- DIRECTIONS FOR THIS TASK: Transcribe the lines from the start of the data below through the line with "Lemma received_by_subscriber (w", word for word and nothing more.

START RECORDS TO PROCESS

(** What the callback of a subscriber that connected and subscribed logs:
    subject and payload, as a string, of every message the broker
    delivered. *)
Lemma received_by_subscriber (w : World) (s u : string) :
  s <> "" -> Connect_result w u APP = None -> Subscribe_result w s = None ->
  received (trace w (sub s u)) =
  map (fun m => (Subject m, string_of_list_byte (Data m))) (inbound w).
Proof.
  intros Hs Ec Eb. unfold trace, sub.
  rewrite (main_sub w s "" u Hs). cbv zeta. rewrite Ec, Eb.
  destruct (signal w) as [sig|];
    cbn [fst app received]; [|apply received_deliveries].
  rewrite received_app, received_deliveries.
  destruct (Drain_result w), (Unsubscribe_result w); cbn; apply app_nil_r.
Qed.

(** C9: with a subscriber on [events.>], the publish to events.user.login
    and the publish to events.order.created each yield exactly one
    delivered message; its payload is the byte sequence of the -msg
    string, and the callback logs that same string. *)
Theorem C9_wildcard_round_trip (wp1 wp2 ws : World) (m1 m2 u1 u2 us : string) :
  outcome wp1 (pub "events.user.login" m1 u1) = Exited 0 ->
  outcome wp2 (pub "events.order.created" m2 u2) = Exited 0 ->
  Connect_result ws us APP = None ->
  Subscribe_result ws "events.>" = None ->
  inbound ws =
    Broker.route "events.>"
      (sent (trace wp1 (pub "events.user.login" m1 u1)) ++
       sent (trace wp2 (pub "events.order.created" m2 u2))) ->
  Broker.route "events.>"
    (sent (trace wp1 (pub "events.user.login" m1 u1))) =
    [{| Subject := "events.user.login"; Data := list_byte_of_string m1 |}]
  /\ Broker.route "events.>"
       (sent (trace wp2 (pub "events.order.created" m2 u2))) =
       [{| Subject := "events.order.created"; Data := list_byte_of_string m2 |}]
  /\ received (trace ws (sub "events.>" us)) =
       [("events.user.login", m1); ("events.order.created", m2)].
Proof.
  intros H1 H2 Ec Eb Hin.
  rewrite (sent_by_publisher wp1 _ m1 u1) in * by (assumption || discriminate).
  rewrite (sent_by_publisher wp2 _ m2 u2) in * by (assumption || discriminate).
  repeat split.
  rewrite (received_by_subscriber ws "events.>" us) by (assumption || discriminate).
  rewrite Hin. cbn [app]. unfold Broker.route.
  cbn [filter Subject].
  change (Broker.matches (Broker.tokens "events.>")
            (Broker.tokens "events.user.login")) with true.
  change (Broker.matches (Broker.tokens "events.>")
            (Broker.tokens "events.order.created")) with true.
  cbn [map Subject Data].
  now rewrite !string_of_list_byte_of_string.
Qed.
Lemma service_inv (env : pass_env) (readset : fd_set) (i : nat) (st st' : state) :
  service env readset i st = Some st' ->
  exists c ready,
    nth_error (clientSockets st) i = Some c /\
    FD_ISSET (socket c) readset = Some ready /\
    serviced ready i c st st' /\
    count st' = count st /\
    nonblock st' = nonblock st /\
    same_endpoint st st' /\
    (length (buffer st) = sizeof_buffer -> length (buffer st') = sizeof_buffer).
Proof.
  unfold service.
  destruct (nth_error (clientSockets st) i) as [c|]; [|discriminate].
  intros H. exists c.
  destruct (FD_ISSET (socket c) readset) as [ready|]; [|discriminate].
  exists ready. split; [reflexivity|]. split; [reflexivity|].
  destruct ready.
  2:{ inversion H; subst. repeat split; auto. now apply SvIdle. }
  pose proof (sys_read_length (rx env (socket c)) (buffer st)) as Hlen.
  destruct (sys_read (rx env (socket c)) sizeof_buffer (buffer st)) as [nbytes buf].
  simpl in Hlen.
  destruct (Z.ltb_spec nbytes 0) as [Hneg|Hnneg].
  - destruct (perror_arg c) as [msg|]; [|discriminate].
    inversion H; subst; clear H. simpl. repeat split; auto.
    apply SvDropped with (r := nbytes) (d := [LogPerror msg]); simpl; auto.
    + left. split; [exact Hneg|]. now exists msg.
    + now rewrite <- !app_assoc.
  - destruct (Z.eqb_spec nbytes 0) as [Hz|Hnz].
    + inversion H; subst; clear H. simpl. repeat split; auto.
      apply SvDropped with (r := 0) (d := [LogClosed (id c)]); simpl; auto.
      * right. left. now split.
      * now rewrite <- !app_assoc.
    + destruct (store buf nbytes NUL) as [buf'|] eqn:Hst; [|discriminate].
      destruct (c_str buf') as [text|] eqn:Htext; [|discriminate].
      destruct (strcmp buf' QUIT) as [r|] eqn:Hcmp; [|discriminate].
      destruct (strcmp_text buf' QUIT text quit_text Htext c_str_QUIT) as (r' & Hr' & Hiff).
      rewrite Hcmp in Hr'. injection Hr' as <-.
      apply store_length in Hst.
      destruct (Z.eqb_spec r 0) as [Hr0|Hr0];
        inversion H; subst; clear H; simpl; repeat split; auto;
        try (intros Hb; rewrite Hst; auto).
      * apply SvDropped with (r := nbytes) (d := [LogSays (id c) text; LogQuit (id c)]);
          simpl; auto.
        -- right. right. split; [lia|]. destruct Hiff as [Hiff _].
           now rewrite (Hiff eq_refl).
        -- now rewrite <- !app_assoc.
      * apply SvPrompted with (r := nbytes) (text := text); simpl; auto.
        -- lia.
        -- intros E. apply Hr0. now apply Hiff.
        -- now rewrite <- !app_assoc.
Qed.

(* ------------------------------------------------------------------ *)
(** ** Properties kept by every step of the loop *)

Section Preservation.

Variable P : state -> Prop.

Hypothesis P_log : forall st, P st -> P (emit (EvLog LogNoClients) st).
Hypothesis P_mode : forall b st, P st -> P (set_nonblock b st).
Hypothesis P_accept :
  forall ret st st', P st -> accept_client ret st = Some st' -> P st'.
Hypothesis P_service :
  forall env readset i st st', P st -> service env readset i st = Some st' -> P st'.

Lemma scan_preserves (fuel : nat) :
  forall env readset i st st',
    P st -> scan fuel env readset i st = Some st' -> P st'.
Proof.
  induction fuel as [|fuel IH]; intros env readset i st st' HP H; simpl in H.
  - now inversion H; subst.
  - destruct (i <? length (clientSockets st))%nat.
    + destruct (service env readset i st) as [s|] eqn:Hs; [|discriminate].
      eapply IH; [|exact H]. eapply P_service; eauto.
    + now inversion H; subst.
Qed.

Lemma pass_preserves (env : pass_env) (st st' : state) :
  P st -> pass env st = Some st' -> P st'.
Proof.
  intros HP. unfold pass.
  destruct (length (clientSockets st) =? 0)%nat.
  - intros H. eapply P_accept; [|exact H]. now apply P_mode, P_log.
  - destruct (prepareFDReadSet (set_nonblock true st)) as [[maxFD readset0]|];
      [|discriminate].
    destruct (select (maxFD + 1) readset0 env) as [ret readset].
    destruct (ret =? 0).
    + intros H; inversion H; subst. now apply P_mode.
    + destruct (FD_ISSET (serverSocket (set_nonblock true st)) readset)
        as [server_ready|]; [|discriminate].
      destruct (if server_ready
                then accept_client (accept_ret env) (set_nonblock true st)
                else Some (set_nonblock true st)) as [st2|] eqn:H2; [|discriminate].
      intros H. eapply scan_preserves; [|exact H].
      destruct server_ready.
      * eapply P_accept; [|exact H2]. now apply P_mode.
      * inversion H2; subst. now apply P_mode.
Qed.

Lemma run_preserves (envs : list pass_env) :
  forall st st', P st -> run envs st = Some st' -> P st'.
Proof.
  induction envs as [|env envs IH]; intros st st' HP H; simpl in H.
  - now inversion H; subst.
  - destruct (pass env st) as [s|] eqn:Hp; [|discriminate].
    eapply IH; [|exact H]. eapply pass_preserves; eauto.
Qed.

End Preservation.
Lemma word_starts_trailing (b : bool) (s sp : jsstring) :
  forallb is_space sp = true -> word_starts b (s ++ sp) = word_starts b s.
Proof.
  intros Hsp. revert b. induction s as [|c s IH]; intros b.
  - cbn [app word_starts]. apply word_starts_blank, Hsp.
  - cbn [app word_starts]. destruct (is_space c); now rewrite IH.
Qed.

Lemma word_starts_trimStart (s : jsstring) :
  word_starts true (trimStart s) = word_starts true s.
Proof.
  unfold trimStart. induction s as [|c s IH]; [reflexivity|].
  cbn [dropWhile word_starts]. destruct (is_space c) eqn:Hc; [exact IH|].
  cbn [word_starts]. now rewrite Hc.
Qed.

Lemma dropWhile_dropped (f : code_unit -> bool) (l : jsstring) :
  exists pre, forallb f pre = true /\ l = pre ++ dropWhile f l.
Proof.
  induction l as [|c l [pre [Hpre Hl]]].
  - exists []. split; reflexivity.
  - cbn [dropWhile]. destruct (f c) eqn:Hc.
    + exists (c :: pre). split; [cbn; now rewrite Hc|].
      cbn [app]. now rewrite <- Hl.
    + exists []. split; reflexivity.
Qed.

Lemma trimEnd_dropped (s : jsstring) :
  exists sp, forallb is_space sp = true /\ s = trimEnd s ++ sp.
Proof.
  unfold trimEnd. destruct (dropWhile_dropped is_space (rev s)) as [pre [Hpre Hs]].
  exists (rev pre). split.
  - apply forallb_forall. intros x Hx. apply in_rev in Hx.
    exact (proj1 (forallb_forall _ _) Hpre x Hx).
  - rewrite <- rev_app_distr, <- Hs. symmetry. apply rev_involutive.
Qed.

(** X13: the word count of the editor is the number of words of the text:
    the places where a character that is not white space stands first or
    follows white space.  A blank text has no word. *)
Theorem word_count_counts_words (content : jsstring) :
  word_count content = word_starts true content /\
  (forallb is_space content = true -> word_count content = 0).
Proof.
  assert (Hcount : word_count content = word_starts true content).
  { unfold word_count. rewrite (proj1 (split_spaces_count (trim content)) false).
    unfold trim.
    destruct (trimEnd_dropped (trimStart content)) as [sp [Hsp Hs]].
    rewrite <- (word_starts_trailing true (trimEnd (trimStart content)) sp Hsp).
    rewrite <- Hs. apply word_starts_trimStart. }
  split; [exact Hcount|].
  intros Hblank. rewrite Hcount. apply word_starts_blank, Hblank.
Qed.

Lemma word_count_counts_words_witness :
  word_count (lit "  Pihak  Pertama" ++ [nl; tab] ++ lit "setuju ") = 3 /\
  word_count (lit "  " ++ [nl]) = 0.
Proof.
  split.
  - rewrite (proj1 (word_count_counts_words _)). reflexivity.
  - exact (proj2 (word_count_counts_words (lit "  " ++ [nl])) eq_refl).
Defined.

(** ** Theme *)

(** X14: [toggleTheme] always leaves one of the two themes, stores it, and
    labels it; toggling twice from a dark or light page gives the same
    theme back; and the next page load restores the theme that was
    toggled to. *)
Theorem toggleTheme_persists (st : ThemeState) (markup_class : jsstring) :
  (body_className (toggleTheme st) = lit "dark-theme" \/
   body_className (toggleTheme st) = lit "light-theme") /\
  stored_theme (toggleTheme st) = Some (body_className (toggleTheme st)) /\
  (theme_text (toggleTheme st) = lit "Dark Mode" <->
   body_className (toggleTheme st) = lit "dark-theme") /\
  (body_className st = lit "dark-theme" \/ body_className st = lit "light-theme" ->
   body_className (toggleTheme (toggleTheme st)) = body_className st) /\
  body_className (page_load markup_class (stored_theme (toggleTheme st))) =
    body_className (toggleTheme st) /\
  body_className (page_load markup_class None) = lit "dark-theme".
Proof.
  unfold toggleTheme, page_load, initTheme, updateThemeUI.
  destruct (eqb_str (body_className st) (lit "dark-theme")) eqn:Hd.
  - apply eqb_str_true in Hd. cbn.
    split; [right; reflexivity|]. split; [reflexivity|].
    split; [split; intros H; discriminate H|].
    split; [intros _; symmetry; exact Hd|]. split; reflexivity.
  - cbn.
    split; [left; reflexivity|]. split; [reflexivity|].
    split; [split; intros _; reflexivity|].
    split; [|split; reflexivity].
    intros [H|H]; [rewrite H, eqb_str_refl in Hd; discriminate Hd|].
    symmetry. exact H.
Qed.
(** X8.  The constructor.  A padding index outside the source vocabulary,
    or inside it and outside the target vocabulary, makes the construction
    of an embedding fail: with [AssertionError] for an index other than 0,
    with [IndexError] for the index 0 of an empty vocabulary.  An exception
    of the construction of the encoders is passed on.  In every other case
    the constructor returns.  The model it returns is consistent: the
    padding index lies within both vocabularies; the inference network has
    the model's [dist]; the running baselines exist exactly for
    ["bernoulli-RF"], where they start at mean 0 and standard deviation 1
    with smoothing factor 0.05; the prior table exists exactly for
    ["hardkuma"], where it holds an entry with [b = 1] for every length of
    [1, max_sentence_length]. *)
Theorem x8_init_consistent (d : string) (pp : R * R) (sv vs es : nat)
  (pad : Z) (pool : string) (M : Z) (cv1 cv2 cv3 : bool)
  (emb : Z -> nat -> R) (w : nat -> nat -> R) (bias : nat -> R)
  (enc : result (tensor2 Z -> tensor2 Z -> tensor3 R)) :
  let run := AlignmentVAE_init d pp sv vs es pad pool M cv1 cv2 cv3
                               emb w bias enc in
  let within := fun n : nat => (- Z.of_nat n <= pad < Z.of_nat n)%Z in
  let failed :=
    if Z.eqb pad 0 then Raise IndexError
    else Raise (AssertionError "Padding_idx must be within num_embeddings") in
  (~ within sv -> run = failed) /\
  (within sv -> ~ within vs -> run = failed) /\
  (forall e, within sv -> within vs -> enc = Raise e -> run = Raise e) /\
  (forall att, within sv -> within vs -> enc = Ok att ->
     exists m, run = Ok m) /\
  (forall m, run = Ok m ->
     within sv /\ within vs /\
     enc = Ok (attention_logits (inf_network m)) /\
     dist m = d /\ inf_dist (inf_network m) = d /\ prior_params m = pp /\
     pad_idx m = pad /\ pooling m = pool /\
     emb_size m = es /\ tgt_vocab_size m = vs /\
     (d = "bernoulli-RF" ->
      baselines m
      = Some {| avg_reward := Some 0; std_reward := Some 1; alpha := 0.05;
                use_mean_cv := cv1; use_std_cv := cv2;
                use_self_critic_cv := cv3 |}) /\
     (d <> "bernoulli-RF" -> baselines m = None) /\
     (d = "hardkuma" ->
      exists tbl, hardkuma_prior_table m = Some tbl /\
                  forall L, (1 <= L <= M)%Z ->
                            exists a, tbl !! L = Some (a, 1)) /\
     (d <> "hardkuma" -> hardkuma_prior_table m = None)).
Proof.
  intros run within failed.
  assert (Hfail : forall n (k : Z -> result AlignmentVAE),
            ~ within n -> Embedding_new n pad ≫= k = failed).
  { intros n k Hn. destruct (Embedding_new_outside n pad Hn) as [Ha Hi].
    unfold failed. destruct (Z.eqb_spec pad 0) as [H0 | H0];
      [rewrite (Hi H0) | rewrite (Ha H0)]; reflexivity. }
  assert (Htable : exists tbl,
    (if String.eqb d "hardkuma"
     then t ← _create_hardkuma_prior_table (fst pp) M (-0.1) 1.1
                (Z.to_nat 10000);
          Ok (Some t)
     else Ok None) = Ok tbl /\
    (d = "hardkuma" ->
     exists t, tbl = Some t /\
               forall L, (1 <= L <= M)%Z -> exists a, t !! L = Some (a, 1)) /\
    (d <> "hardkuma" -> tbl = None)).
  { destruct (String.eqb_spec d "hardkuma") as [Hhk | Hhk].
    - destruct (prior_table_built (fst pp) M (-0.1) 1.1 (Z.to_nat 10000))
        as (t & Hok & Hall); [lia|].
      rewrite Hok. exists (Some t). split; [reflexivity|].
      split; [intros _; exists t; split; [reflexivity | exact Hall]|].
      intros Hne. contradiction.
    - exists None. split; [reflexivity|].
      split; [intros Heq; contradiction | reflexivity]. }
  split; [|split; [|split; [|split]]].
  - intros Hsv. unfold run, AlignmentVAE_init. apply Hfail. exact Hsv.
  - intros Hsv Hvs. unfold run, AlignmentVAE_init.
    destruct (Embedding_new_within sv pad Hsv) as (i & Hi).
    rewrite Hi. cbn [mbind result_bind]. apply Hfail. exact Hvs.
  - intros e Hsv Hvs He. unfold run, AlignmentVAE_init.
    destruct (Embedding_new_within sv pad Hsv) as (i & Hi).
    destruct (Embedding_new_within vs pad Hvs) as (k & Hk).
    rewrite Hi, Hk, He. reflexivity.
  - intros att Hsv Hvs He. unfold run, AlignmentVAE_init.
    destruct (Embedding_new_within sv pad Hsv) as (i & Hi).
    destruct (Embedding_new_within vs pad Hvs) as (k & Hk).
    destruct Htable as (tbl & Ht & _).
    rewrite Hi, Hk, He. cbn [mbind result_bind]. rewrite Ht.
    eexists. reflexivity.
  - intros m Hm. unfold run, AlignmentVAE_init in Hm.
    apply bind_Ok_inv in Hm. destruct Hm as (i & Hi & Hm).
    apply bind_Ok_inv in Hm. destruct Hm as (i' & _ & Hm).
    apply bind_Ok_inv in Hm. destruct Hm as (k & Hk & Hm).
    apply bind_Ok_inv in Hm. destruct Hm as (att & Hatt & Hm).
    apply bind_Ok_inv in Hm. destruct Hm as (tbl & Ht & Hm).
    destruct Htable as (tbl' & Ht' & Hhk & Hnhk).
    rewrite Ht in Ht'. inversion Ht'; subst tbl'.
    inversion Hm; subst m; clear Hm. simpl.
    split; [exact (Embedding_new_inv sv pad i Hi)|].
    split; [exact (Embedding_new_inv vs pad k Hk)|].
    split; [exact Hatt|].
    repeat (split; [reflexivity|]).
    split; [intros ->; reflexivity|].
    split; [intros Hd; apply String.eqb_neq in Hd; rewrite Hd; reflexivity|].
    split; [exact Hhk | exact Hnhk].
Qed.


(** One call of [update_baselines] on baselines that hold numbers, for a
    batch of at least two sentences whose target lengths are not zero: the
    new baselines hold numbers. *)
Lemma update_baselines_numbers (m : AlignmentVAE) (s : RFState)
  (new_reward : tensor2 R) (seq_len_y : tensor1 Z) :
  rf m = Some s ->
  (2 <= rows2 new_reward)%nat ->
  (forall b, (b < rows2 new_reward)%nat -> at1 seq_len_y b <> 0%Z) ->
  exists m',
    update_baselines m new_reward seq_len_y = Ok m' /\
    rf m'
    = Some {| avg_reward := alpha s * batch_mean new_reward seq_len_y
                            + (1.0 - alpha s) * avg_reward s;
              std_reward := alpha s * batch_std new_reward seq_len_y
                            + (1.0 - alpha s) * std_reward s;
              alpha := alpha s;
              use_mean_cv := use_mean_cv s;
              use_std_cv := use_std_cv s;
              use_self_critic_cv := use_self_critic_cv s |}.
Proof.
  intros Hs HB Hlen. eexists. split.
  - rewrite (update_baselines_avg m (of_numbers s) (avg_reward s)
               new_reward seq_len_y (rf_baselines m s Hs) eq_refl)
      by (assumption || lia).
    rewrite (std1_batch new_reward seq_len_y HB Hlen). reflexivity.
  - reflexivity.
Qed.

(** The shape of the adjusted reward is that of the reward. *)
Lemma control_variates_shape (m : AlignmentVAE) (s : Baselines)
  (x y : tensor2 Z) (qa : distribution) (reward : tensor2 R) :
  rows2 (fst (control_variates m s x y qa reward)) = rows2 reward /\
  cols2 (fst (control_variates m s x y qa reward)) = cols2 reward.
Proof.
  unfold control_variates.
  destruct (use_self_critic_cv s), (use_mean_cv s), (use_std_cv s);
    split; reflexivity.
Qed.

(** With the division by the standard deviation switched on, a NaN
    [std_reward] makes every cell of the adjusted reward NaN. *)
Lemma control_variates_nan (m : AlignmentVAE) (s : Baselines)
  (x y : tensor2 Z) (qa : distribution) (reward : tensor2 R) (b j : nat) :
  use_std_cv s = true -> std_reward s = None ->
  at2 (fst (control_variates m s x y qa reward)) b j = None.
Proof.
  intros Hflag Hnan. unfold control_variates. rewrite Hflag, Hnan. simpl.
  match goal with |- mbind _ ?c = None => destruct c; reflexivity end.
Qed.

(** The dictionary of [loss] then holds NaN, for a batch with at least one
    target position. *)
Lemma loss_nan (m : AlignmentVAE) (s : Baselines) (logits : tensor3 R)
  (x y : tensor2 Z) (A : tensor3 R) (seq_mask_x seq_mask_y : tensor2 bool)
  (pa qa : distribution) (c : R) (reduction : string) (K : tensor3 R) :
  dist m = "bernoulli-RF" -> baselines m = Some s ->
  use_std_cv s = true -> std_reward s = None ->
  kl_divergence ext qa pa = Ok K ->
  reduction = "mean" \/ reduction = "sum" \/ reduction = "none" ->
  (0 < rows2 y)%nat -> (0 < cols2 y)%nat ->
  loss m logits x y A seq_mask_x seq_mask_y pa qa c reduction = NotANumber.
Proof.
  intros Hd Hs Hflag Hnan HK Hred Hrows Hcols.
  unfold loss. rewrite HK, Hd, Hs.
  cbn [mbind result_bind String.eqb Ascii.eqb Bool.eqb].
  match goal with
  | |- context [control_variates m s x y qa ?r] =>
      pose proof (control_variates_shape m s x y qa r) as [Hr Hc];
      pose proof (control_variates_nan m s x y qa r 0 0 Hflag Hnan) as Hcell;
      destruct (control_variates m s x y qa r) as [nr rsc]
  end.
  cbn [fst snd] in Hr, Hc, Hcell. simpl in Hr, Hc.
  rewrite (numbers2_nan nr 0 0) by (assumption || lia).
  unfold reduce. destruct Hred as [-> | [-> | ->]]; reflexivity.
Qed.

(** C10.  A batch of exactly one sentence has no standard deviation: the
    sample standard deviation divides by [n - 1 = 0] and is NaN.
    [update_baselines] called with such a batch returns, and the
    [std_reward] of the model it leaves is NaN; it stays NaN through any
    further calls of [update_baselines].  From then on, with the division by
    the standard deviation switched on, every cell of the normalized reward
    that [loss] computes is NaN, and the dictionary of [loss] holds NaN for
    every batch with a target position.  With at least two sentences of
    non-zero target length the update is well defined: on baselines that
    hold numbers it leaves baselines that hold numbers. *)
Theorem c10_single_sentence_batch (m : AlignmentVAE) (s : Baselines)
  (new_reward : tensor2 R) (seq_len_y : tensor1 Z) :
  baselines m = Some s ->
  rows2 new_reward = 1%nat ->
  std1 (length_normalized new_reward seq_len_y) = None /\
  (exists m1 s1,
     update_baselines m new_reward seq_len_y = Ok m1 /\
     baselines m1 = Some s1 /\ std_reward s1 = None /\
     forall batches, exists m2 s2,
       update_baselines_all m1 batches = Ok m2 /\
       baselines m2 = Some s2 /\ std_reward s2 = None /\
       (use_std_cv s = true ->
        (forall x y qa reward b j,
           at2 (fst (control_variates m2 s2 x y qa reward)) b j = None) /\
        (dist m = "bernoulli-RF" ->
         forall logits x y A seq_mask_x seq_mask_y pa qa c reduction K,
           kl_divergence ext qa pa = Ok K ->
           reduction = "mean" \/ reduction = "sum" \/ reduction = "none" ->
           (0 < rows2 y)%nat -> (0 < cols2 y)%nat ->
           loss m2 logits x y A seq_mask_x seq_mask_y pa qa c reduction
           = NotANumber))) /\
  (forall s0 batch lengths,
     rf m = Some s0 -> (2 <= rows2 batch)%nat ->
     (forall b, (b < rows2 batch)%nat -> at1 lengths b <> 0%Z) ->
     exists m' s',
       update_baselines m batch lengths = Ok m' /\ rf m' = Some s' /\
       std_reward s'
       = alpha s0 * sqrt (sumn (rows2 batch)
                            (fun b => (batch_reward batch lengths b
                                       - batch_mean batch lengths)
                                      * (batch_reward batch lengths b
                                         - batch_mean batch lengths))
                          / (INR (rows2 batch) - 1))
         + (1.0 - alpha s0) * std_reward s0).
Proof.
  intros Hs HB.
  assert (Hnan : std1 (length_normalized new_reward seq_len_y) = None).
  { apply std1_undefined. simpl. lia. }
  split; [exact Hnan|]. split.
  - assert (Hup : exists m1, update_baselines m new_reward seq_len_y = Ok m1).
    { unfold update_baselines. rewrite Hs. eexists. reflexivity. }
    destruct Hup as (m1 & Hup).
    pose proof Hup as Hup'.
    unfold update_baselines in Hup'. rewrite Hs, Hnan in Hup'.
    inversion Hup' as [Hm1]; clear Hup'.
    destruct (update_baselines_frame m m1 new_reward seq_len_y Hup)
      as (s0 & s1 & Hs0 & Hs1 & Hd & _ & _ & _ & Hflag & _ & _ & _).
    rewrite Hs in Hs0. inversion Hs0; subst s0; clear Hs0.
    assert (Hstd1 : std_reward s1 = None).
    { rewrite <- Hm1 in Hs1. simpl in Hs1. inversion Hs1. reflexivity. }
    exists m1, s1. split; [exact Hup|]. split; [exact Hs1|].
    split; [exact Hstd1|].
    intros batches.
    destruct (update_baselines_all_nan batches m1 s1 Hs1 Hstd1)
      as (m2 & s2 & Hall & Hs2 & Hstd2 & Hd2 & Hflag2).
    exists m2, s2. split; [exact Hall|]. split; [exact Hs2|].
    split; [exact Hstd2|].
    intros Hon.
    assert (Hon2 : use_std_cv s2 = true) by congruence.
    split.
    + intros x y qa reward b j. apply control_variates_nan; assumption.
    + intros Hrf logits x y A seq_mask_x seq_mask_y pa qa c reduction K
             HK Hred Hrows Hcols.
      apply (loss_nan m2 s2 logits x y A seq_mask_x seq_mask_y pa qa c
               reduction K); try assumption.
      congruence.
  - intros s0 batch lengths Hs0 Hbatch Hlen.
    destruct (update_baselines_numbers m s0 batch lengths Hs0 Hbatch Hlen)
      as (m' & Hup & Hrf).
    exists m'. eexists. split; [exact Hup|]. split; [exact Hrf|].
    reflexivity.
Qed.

END RECORDS TO PROCESS

- SOLUTION:
(** What the callback of a subscriber that connected and subscribed logs:
    subject and payload, as a string, of every message the broker
    delivered. *)
Lemma received_by_subscriber (w : World) (s u : string) :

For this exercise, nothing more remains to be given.